Extracting html table into panda DataFrame using Selenium

Extracting html table into panda DataFrame using Selenium - python

I'm trying to read an html table and then extract it into pd.DataFrame but instead getting something different. What am I doing wrong?
the error is: [<selenium.webdriver.remote.webelement.WebElement (session="38159852443c19167a9033a2b078fe45", element="ef6a42a1-2775-44c1-955f-5f01870bc758")>]
Here is my code:
import pandas as pd
import time
from selenium import webdriver
from selenium.common.exceptions import TimeoutException
from selenium.webdriver.support.ui import WebDriverWait
from selenium.webdriver.common.by import By
from selenium.webdriver.support import expected_conditions as EC
from selenium.webdriver.chrome.options import Options
from bs4 import BeautifulSoup
options = Options()
options.add_argument('--headless')
options.add_argument('--disable-gpu')
driver = webdriver.Chrome(executable_path = 'mypath/chromedriver.exe', options = options)

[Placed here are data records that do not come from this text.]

Lemma wp_start l (k : Z * FileIdentity * bytes -> push unit) s0 tr0 s tr :
  ready l s0 tr0 s tr -> continues k s0 tr0 ->
  wpx (push_bind (start_upload g u partial sidecar) k l) (outcome s0 tr0) s tr.
Proof.
  intros Hs Hk. unfold start_upload.
  apply wp_push_assoc. eapply ready_calm; [auto with calm|exact Hs|]. intros _ s1 tr1 H1s _.
  apply wp_push_assoc, wp_push_bind, wp_up. do 2 apply wp_pmap_err.
  apply (wp_create N good Hd none F); [by eapply ready_wf|apply pins_open, H1s|auto with calm|].
  intros [fd|e] s2 tr2 He2 Hnew; [|by eapply ready_fail, ready_keep]. cbn [map_err fst snd].
  destruct (Hnew fd eq_refl) as (i & Hi & Hnext & Ht). clear Hnew.
  assert (i <> D) as HiD.
  { destruct (rd_dir _ _ _ _ _ H1s) as [_ (x & Hx & _)]. intros ->.
    pose proof (bounded_inodes _ (wf_bounded _ _ (ready_wf _ _ _ _ _ H1s)) _ _ Hx). lia. }
  apply wp_push_assoc, wp_put.
  assert (stage i fd {| fi_device := 0; fi_inode := i |} (set_owned true l) s0 tr0 s2 tr2) as H2s.
  { eapply ready_stage; [exact H1s|exact He2|apply Hs|apply Hs|by split]. }
  apply wp_push_assoc. eapply stage_metadata; [exact H2s|apply Hs|]. clear H2s He2. intros m s3 tr3 H3s.
  set (id := file_identity m) in *. set (l' := set_owned true l) in *.
  assert (durable l' <= rq_size rq) as Hdur by (simpl; rewrite (rd_durable _ _ _ _ _ Hs); lia).
  assert (forall l e s tr, stage i fd id l s0 tr0 s tr -> outcome s0 tr0 (l, Err e) s tr)
    as HQ by (intros; by eapply stage_fail).
  apply wp_push_assoc. eapply stage_calm; [exact HQ|auto with calm|exact H3s|]. intros _ s4 tr4 H4s _.
  apply wp_push_assoc. eapply stage_part; [exact HQ| | |exact H4s|].
  { apply (evolves_pbind N good none); [apply (evolves_create_sidecar N good Hd); auto with calm|].
    intros r. by apply calm_evolves. }
  { done. }
  intros [[]|e] s5 tr5 H5s _; [by eapply Hk|].
  apply wp_push_assoc. eapply stage_calm; [exact HQ|by calm_tac|exact H5s|]. intros cleanup s6 tr6 H6s _.
  apply wp_push_pure; [|intros e' _; by apply HQ]. intros a Ha.
  destruct (reconcile_initial_sidecar_failure _ _ _); [|done]. injection Ha as <-. by eapply Hk.
Qed.

Context (Hu : up_size u = rq_size rq).

Lemma wp_continue l (k : Z * FileIdentity * bytes -> push unit) s0 tr0 s tr :
  ready l s0 tr0 s tr -> apart N (files s) -> continues k s0 tr0 ->
  wpx (push_bind (continue_upload g rq u partial sidecar) k l) (outcome s0 tr0) s tr.
Proof.
  intros Hs Hap Hk. unfold continue_upload.
  apply wp_push_assoc. eapply ready_calm; [auto with calm|exact Hs|]. intros state s1 tr1 H1s Hk1.
  apply wp_push_assoc, wp_push_bind, wp_up. unfold open_owned_partial.
  apply wp_open_private; [by eapply ready_wf|apply H1s|].
  intros [file|e] s2 tr2 He2 Hf; [|by eapply ready_fail, ready_keep]. cbn [fst snd].
  destruct (Hf file eq_refl) as (sm & trm & i & Hem & Hem2 & Him & Hpm & (x & Hx & Hkd)). clear Hf.
  assert (own_upload (files s2) file {| fi_device := 0; fi_inode := i |} i) as Hown.
  { eapply own_upload_ev; [apply (se_ev _ _ _ _ _ _ Hem2)|]. split; [done|done| |].
    - apply (ev_apart _ _ _ _ (se_ev _ _ _ _ _ _ Hem)); [|done].
      by apply (ev_apart _ _ _ _ (se_ev _ _ _ _ _ _ Hk1)).
    - intros ->. destruct (rd_dir _ _ _ _ _ (ready_keep _ _ _ _ _ _ _ H1s He2)) as [_ (y & Hy & Hyd)].
      congruence. }
  assert (stage i file {| fi_device := 0; fi_inode := i |} l s0 tr0 s2 tr2) as H2s.
  { eapply ready_stage; [exact H1s|exact He2|apply Hs|apply Hs|exact Hown]. }
  apply wp_push_assoc. eapply stage_metadata; [exact H2s|apply Hs|]. clear H2s Hown. intros m s3 tr3 H3s.
  set (id := file_identity m) in *.
  assert (forall l e s tr, stage i file id l s0 tr0 s tr -> outcome s0 tr0 (l, Err e) s tr)
    as HQ by (intros; by eapply stage_fail).
  apply wp_push_assoc, wp_push_pure; [intros _ _|intros e _; by apply HQ].
  apply wp_push_assoc. eapply stage_ensure; [exact HQ|exact H3s|intros _].
  apply wp_push_assoc, wp_put. apply (stage_durable _ _ _ _ _ _ _ _ (sc_durable_offset state)) in H3s.
  apply wp_push_assoc. eapply stage_ensure; [exact HQ|exact H3s|]. intros Hle%andb_true_iff.
  assert (durable (set_durable (sc_durable_offset state) l) <= rq_size rq) as Hdur by (simpl; lia).
  set (l' := set_durable (sc_durable_offset state) l) in *. apply wp_push_assoc.
  match goal with |- wpx (push_bind _ ?rest _) _ _ _ => set (r := rest) end.
  assert (forall s tr, stage i file id l' s0 tr0 s tr -> wpx (r tt l') (outcome s0 tr0) s tr) as Hrest.
  { clear s tr Hs Hap s1 tr1 H1s Hk1 s2 tr2 He2 sm trm Hem Hem2 Him Hpm Hx s3 tr3 H3s.
    intros s tr Hs. subst r. cbn beta.
    apply wp_push_assoc. eapply stage_calm; [exact HQ|by calm_tac|exact Hs|]. intros _ s1 tr1 H1s _.
    apply wp_push_assoc. eapply stage_calm; [exact HQ|auto with calm|exact H1s|]. intros h s2 tr2 H2s _.
    apply wp_push_assoc. eapply stage_calm; [exact HQ|by calm_tac|exact H2s|]. intros _ s3 tr3 H3s _.
    by eapply Hk. }
  destruct (negb _); [|by apply Hrest].
  apply wp_push_assoc. eapply stage_calm; [exact HQ|auto with calm|exact H3s|]. intros _ s4 tr4 H4s _.
  apply wp_push_assoc. eapply stage_write; [exact HQ|apply writes_map_err, writes_len|exact H4s|].
  intros _ s5 tr5 H5s.
  eapply stage_calm; [exact HQ|by calm_tac|exact H5s|]. intros [] s6 tr6 H6s _. by apply Hrest.
Qed.

(** ** The state machine *)

Lemma stage_owned i file id l s0 tr0 s tr :
  stage i file id l s0 tr0 s tr -> stage i file id (set_owned_identity id (set_owned true l)) s0 tr0 s tr.
Proof. intros []. split; [done| |done..]. by intros id' [= <-]. Qed.

(** From the recorded file to the end. *)
Lemma wp_upload s0 tr0 :
  continues (fun '(file, identity, hasher) =>
    run& put (set_owned true) ;;
    run& put (set_owned_identity identity) ;;
    let& d := get durable in
    run& up (write_control_io (Ready (rq_chunk rq) (rq_window rq) d)) ;;
    let& (hasher, confirmed) := receive g rq u tid sidecar file identity (hasher, d) in
    let& actual_sha256 := verify_received g rq u sidecar file identity hasher confirmed in
    run& commit_upload g rq u target partial sidecar file identity ;;
    run& up (ensure_still_bound g) ;;
    run& up (ensure_original_parent_bound g) ;;
    up (write_control_io (Completed (rq_size rq) actual_sha256))) s0 tr0.
Proof.
  intros i file id h l s tr Hs Hdur. apply wp_put, wp_put, wp_get. apply stage_owned in Hs.
  assert (forall l e s tr, stage i file id l s0 tr0 s tr -> outcome s0 tr0 (l, Err e) s tr)
    as HQ by (intros; by eapply stage_fail).
  eapply stage_calm; [exact HQ|apply calm_send; by intros ??|exact Hs|]. intros _ s1 tr1 H1s _.
  apply (wp_receive i); [exact H1s|exact Hdur|]. intros [h' confirmed] l2 s2 tr2 H2s.
  apply (wp_verify i); [exact H2s|]. intros l3 s3 tr3 H3s Hg.
  by apply (wp_commit_upload i).
Qed.

Lemma absent_apart w : entry w D tgt = None -> apart N w.
Proof. intros Ht i _. by rewrite Ht. Qed.

Lemma wp_push_block s0 tr0 :
  Wf N (files s0) -> dir_open (files s0) pfd ->
  wpx (push_block g rq u tid target partial sidecar init_locals) (outcome s0 tr0) s0 tr0.
Proof.
  intros Hw Hdir. assert (ready init_locals s0 tr0 s0 tr0) as Hs by (split; [done..|by apply sev_refl]).
  unfold push_block. apply wp_push_bind, wp_up.
  apply (wp_target_exists N good Hd none); [done|apply Hdir|].
  intros [[]|e] s1 tr1 He1 Hno; cbn [fst snd]; [|specialize (Hno eq_refl)|by eapply ready_fail, ready_keep].
  { apply (wp_recover u s0 tr0); [exact He1|kept]. }
  pose proof (ready_keep _ _ _ _ _ _ _ Hs He1) as H1s. apply absent_apart in Hno.
  assert (forall (b : bool) s tr, ready init_locals s0 tr0 s tr -> apart N (files s) ->
    wpx (push_bind (if b then continue_upload g rq u partial sidecar else start_upload g u partial sidecar)
      (fun '(file, identity, hasher) =>
         run& put (set_owned true) ;;
         run& put (set_owned_identity identity) ;;
         let& d := get durable in
         run& up (write_control_io (Ready (rq_chunk rq) (rq_window rq) d)) ;;
         let& (hasher, confirmed) := receive g rq u tid sidecar file identity (hasher, d) in
         let& actual_sha256 := verify_received g rq u sidecar file identity hasher confirmed in
         run& commit_upload g rq u target partial sidecar file identity ;;
         run& up (ensure_still_bound g) ;;
         run& up (ensure_original_parent_bound g) ;;
         up (write_control_io (Completed (rq_size rq) actual_sha256))) init_locals) (outcome s0 tr0) s tr)
    as Hrest.
  { intros b s tr Hr Ha. destruct b; [apply wp_continue|apply wp_start]; try done; apply wp_upload. }
  destruct (rq_resume rq).
  - eapply ready_calm; [auto with calm|exact H1s|]. intros b s2 tr2 H2s Hk2. apply Hrest; [done|].
    by apply (ev_apart _ _ _ _ (se_ev _ _ _ _ _ _ Hk2)).
  - by apply (Hrest false).
Qed.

driver.get("https://ai.fmcsa.dot.gov/SMS")
wait = WebDriverWait(driver, 20)
wait.until(EC.element_to_be_clickable((By.XPATH, "//a[#title='Close']"))).click()
wait.until(EC.element_to_be_clickable((By.XPATH, "(//input[#name='MCSearch'])[2]"))).send_keys('1818437')

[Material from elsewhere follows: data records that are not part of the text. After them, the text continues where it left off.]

(* ===== verification/Host.v ===== *)
(** * The host of the remote helper

    What crates/serctl_remote and the job store of crates/serctl_jobs ask of
    the system they run on: files ([Posix]), a few more file system calls,
    clocks, the channel from the thread that reads requests, the output relay,
    and one child process.  A [Host] is the state of all that; [exec] is one
    call on it and [others] what happens between two calls: other processes
    change files, and the relay's thread takes and writes frames.  A [choice]
    resolves what the caller does not control.

    Clocks: [Instant] is monotonic, in nanoseconds; the system clock is read
    in milliseconds and may move either way.  The calls that are not in
    [Posix] are answered by the choice: what they do to the file system is not
    described.  What the child prints is decided in advance, when it arrives
    is not. *)

From stdpp Require Import gmap.
From S2P Require Import Prelude.
From S2P Require Import Bytes.
From S2P Require Import Text.
From S2P Require Import RemoteProtocol.
From S2P Require Import RemoteSession.
From S2P Require Posix.
From S2P Require Import Program.
#[local] Open Scope string_scope.
#[local] Open Scope list_scope.
#[local] Open Scope Z_scope.

(** ** Channels and processes *)

(** What the thread that reads requests sends. *)
Inductive InputEvent :=
| InputFrame (e : Envelope)
| InputError (e : ProtocolError)
| InputClosed.

(** [mpsc::Receiver::try_recv]. *)
Inductive TryRecv := Received (e : InputEvent) | Empty | Disconnected.

Inductive StreamKind := OfStdout | OfStderr.
#[export] Instance StreamKind_eq_dec : EqDecision StreamKind.
Proof. solve_decision. Defined.

Inductive ChildEvent :=
| Chunk (kind : StreamKind) (data : bytes)
| Closed (kind : StreamKind)
| ReadFailed (kind : StreamKind).

(** A frame for the relay, and whether its fate is to be acknowledged. *)
Record OutputCommand := { oc_frame : Frame; oc_acknowledged : bool }.

(** [std::process::Command]: the environment starts out cleared, stdin is
    /dev/null, stdout and stderr are pipes. *)
Record Command := {
  cmd_program : str;
  cmd_args : list str;
  cmd_env : list (str * str);
  cmd_current_dir : option str;
}.

(** [std::process::ExitStatus] is the status of wait(2); [code] is the exit
    code of a process that exited. *)
Record ExitStatus := { wait_status : Z }.
Definition code (s : ExitStatus) : option Z :=
  if Z.land (wait_status s) 127 =? 0 then Some (Z.land (Z.shiftr (wait_status s) 8) 255)
  else None.

(** ** Calls *)

Inductive hcall :=
| Fs (c : Posix.call)
| ReadToString (p : str)
| Exists (p : str)
| CreateDir (recursive : bool) (mode : Z) (p : str)
| SetPathPermissions (p : str) (mode : Z)
| Canonicalize (p : str)
| PathIsDir (p : str)              (** [path.metadata()?.is_dir()] *)
| RandomJobId
| SystemTimeMs                     (** [None]: before the epoch *)
| InstantNow
| SpawnThread (name : string)
| RecvInput                        (** [None]: the sender is gone *)
| TryRecvInput
| TrySend (c : OutputCommand)
| RecvAck                          (** [recv_timeout] *)
| Spawn (c : Command)
| Kill
| TryWait
| TryRecvChild
| Sleep (ns : Z).

Definition hres (c : hcall) : Type :=
  match c with
  | Fs c => Posix.res c
  | ReadToString _ | Canonicalize _ => result Posix.errno str
  | Exists _ | TrySend _ => bool
  | CreateDir _ _ _ | SetPathPermissions _ _ | SpawnThread _ | Spawn _ | Kill =>
      result Posix.errno unit
  | PathIsDir _ => result Posix.errno bool
  | RandomJobId => bytes
  | SystemTimeMs => option N
  | InstantNow => Z
  | RecvInput => option InputEvent
  | TryRecvInput => TryRecv
  | RecvAck => option bool
  | TryWait => result Posix.errno (option ExitStatus)
  | TryRecvChild => option ChildEvent
  | Sleep _ => unit
  end.

Notation hprog := (prog hcall hres).
(** A fallible function of the helper. *)
Notation hio A := (hprog (result anyhow A)).

(** ** The output relay

    [OutputSink::with_writer]: a queue of at most eight frames and a thread
    that numbers and writes them.  [r_sent] are the frames [try_send] took. *)

Record Relay := {
  r_queue : list OutputCommand;
  r_writing : option OutputCommand;  (** taken from the queue, not yet written *)
  r_open : bool;                     (** the thread still receives *)
  r_sequence : Z;
  r_wire : bytes;                    (** written to stdout *)
  r_written : list Envelope;
  r_ack : option bool;
  r_sent : list Frame;
}.

Definition fresh_relay : Relay :=
  {| r_queue := []; r_writing := None; r_open := true; r_sequence := 0; r_wire := [];
     r_written := []; r_ack := None; r_sent := [] |}.

Definition QUEUE : Z := 8.

Definition try_send (c : OutputCommand) (r : Relay) : bool * Relay :=
  if r_open r && (zlen (r_queue r) <? QUEUE)
  then (true, {| r_queue := r_queue r ++ [c]; r_writing := r_writing r; r_open := true;
                 r_sequence := r_sequence r; r_wire := r_wire r; r_written := r_written r;
                 r_ack := r_ack r; r_sent := r_sent r ++ [oc_frame c] |})
  else (false, r).

(** The thread takes a frame, or is done writing one; [io] says whether
    stdout took it. *)
Inductive writer_step := Take | Finish (io : bool).

Definition acknowledge (c : OutputCommand) (succeeded : bool) (r : Relay) : option bool :=
  if oc_acknowledged c then Some succeeded else r_ack r.

Definition step_writer (a : writer_step) (r : Relay) : Relay :=
  match a, r_open r, r_writing r, r_queue r with
  | Take, true, None, c :: q =>
      {| r_queue := q; r_writing := Some c; r_open := true; r_sequence := r_sequence r;
         r_wire := r_wire r; r_written := r_written r; r_ack := r_ack r; r_sent := r_sent r |}
  | Finish io, true, Some c, q =>
      let e := {| sequence := r_sequence r; frame := oc_frame c |} in
      match (if io then write_frame_to (r_wire r) e else Err Io) with
      | Ok wire =>
          match checked_add U64_MAX (r_sequence r) 1 with
          | Some next =>
              {| r_queue := q; r_writing := None; r_open := true; r_sequence := next;
                 r_wire := wire; r_written := r_written r ++ [e];
                 r_ack := acknowledge c true r; r_sent := r_sent r |}
          | None =>
              {| r_queue := q; r_writing := None; r_open := false;
                 r_sequence := r_sequence r; r_wire := wire;
                 r_written := r_written r ++ [e]; r_ack := r_ack r; r_sent := r_sent r |}
          end
      | Err _ =>
          {| r_queue := q; r_writing := None; r_open := false; r_sequence := r_sequence r;
             r_wire := r_wire r; r_written := r_written r;
             r_ack := acknowledge c false r; r_sent := r_sent r |}
      end
  | _, _, _, _ => r
  end.

(** ** The host *)

Record Host := {
  h_files : Posix.World;
  h_incoming : list InputEvent;     (** sent by the reader, not yet received *)
  h_relay : Relay;
  h_stdout : list ChildEvent;       (** to come from the child *)
  h_stderr : list ChildEvent;
  h_spawned : option Command;
  h_instant : Z;
}.

Definition on_files (f : Posix.World -> Posix.World) (h : Host) : Host :=
  {| h_files := f (h_files h); h_incoming := h_incoming h; h_relay := h_relay h;
     h_stdout := h_stdout h; h_stderr := h_stderr h; h_spawned := h_spawned h;
     h_instant := h_instant h |}.
Definition on_relay (f : Relay -> Relay) (h : Host) : Host :=
  {| h_files := h_files h; h_incoming := h_incoming h; h_relay := f (h_relay h);
     h_stdout := h_stdout h; h_stderr := h_stderr h; h_spawned := h_spawned h;
     h_instant := h_instant h |}.
Definition with_incoming (l : list InputEvent) (h : Host) : Host :=
  {| h_files := h_files h; h_incoming := l; h_relay := h_relay h;
     h_stdout := h_stdout h; h_stderr := h_stderr h; h_spawned := h_spawned h;
     h_instant := h_instant h |}.
Definition with_child (out err : list ChildEvent) (h : Host) : Host :=
  {| h_files := h_files h; h_incoming := h_incoming h; h_relay := h_relay h;
     h_stdout := out; h_stderr := err; h_spawned := h_spawned h; h_instant := h_instant h |}.
Definition with_spawned (c : Command) (h : Host) : Host :=
  {| h_files := h_files h; h_incoming := h_incoming h; h_relay := h_relay h;
     h_stdout := h_stdout h; h_stderr := h_stderr h; h_spawned := Some c;
     h_instant := h_instant h |}.
Definition with_instant (i : Z) (h : Host) : Host :=
  {| h_files := h_files h; h_incoming := h_incoming h; h_relay := h_relay h;
     h_stdout := h_stdout h; h_stderr := h_stderr h; h_spawned := h_spawned h;
     h_instant := i |}.

(** What the caller does not control about one call. *)
Record choice := {
  ch_fs : Posix.choice;
  ch_writer : list writer_step;     (** what the relay's thread did before *)
  ch_fault : option Posix.errno;    (** the error of a call that fails *)
  ch_text : str -> str;             (** the content of a file, or the canonical path, by path *)
  ch_yes : bool;
  ch_random : bytes;
  ch_system : option N;
  ch_elapsed : N;                   (** nanoseconds since the last look *)
  ch_ready : bool;                  (** a request, or an acknowledgement, is there *)
  ch_event : bool;                  (** an event of the child is there *)
  ch_first : StreamKind;            (** the stream whose event is next *)
  ch_status : option ExitStatus;
}.

Definition quiet_choice : choice :=
  {| ch_fs := Posix.no_choice; ch_writer := [Take; Finish true]; ch_fault := None;
     ch_text := fun _ => []; ch_yes := true; ch_random := []; ch_system := Some 0%N; ch_elapsed := 0;
     ch_ready := true; ch_event := true; ch_first := OfStdout; ch_status := None |}.

Definition others (ch : choice) (h : Host) : Host :=
  on_relay (fun r => fold_left (fun r a => step_writer a r) (ch_writer ch) r)
    (on_files (Posix.env (ch_fs ch)) h).

(** A call that may fail, and answers [a] if it does not. *)
Definition answer {A} (ch : choice) (a : A) : result Posix.errno A :=
  match ch_fault ch with Some e => Err e | None => Ok a end.

(** The next event of the child, of the stream the choice prefers. *)
Definition next_child (first : StreamKind) (h : Host) : option ChildEvent * Host :=
  match first, h_stdout h, h_stderr h with
  | OfStdout, e :: out, err => (Some e, with_child out err h)
  | OfStderr, out, e :: err => (Some e, with_child out err h)
  | _, _, _ => (None, h)
  end.

Definition exec (c : hcall) (ch : choice) (h : Host) : hres c * Host :=
  match c with
  | Fs c => let (r, w) := Posix.exec c (ch_fs ch) (h_files h) in (r, on_files (fun _ => w) h)
  | ReadToString p | Canonicalize p => (answer ch (ch_text ch p), h)
  | Exists _ => (ch_yes ch, h)
  | CreateDir _ _ _ | SetPathPermissions _ _ | SpawnThread _ | Kill => (answer ch tt, h)
  | PathIsDir _ => (answer ch (ch_yes ch), h)
  | RandomJobId => (ch_random ch, h)
  | SystemTimeMs => (ch_system ch, h)
  | InstantNow =>
      let i := h_instant h + Z.of_N (ch_elapsed ch) in (i, with_instant i h)
  | RecvInput =>
      match h_incoming h with
      | e :: l => (Some e, with_incoming l h)
      | [] => (None, h)
      end
  | TryRecvInput =>
      if ch_ready ch then
        match h_incoming h with
        | e :: l => (Received e, with_incoming l h)
        | [] => (Disconnected, h)
        end
      else (Empty, h)
  | TrySend c => let (b, r) := try_send c (h_relay h) in (b, on_relay (fun _ => r) h)
  | RecvAck => (if ch_ready ch then r_ack (h_relay h) else None, h)
  | Spawn cmd =>
      match ch_fault ch with
      | Some e => (Err e, h)
      | None => (Ok tt, with_spawned cmd h)
      end
  | TryWait => (answer ch (ch_status ch), h)
  | TryRecvChild => if ch_event ch then next_child (ch_first ch) h else (None, h)
  | Sleep _ => (tt, h)
  end.

(** ** Shorthands *)

Section calls.
Context `{Posix.Strerror}.

(** An [std::io::Error] as an [anyhow::Error]. *)
Definition io_error (e : Posix.errno) : anyhow :=
  {| e_types := match e with Posix.ENOENT => [NotFound] | _ => [] end;
     e_chain := [Posix.strerror e] |}.

Definition sys (c : hcall) : hprog (hres c) := @Call hcall hres (hres c) c Ret.
(** A call whose error is converted by [?]. *)
Definition os {A} (p : hprog (result Posix.errno A)) : hio A := pmap_err io_error p.
Definition bail {A} (s : string) : hio A := Ret (Err (msg (rs s))).
Definition checked {A} (r : result string A) : hio A := Ret (map_err (fun s => msg (rs s)) r).
(** [.with_context(s)], and [.context(s)] on an option. *)
Definition within {A} (s : str) (p : hio A) : hio A := pmap_err (context s) p.
Definition some_or {A} (o : option A) (s : string) : hio A := Ret (ok_or o (msg (rs s))).
Definition ok {A} (a : A) : hio A := Ret (Ok a).
End calls.

(** Finding out what calls a program makes, from what is known of its parts. *)
Create HintDb calls discriminated.
Ltac calls_tac :=
  repeat (cbv zeta; match goal with
  | |- only _ (rpbind _ _) => apply only_rpbind; [|intros ?]
  | |- only _ (pbind _ _) => apply only_pbind; [|intros ?]
  | |- only _ (pmap_err _ _) => apply only_pmap_err
  | |- only _ (os _) => unfold os
  | |- only _ (within _ _) => unfold within
  | |- only _ (match ?x with _ => _ end) => destruct x
  | |- only _ (Ret _) => exact I
  | |- only _ (ok _) => exact I
  | |- only _ (bail _) => exact I
  | |- only _ (checked _) => exact I
  | |- only _ (some_or _ _) => exact I
  | |- only _ (sys _) => apply only_call; try done
  | |- only _ _ => solve [auto with calls]
  end).

(** What happens between two calls, when the outside is [okay] and the host
    is always [sound]. *)
Definition rely (okay : choice -> Prop) (sound : Host -> Prop) (h h' : Host) : Prop :=
  sound h' /\ exists ch, okay ch /\ h' = others ch h.

(** What holds in any company holds in better company. *)
Lemma wlp_company {A} (okay okay' : choice -> Prop) sound guar (p : hprog A) (Q : A -> Host -> Prop) h :
  (forall ch, okay' ch -> okay ch) ->
  wlp exec (rely okay sound) guar okay p Q h -> wlp exec (rely okay' sound) guar okay' p Q h.
Proof.
  intros Ho. revert h. induction p as [a| |c k IH]; intros h; [done|done|].
  intros Hp h1 ch (Hs & ch1 & Hch1 & E) Hch. destruct (Hp h1 ch) as [Hg Hk]; [|by apply Ho|].
  - split; [done|]. exists ch1. split; [by apply Ho|done].
  - split; [done|]. by apply IH.
Qed.

(** ** Lines and words, as [str::lines] and [split_ascii_whitespace] have them *)

Definition newline : byte := x0a.
Definition without_cr (l : str) : str := default l (strip_suffix [x0d] l).
Definition lines (s : str) : list str :=
  match rev (split_on newline s) with
  | last :: rest => map without_cr (rev rest) ++ (if is_empty last then [] else [last])
  | [] => []
  end.

Definition is_ascii_whitespace (b : byte) : bool :=
  matches_byte b [x20; x09; x0a; x0c; x0d].
Definition words (s : str) : list str :=
  filter (fun w => negb (is_empty w) = true)
    (split_on x20 (map (fun b => if is_ascii_whitespace b then x20 else b) s)).

Example lines_ex : lines (rs "a" ++ [newline] ++ rs "b" ++ [x0d; newline]) = [rs "a"; rs "b"].
Proof. reflexivity. Qed.
Example words_ex : words (rs " 1  2 ") = [rs "1"; rs "2"].
Proof. reflexivity. Qed.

wait.until(EC.element_to_be_clickable((By.XPATH, "(//input[#name='search'])[2]"))).click()
wait.until(EC.element_to_be_clickable((By.XPATH, "//*[#id='BASICs']/p[2]/a"))).click()
tables=WebDriverWait(driver,20).until(EC.presence_of_all_elements_located((By.XPATH,'//*[#id="BASICs"]/table/tbody/tr[2]')))
print(tables)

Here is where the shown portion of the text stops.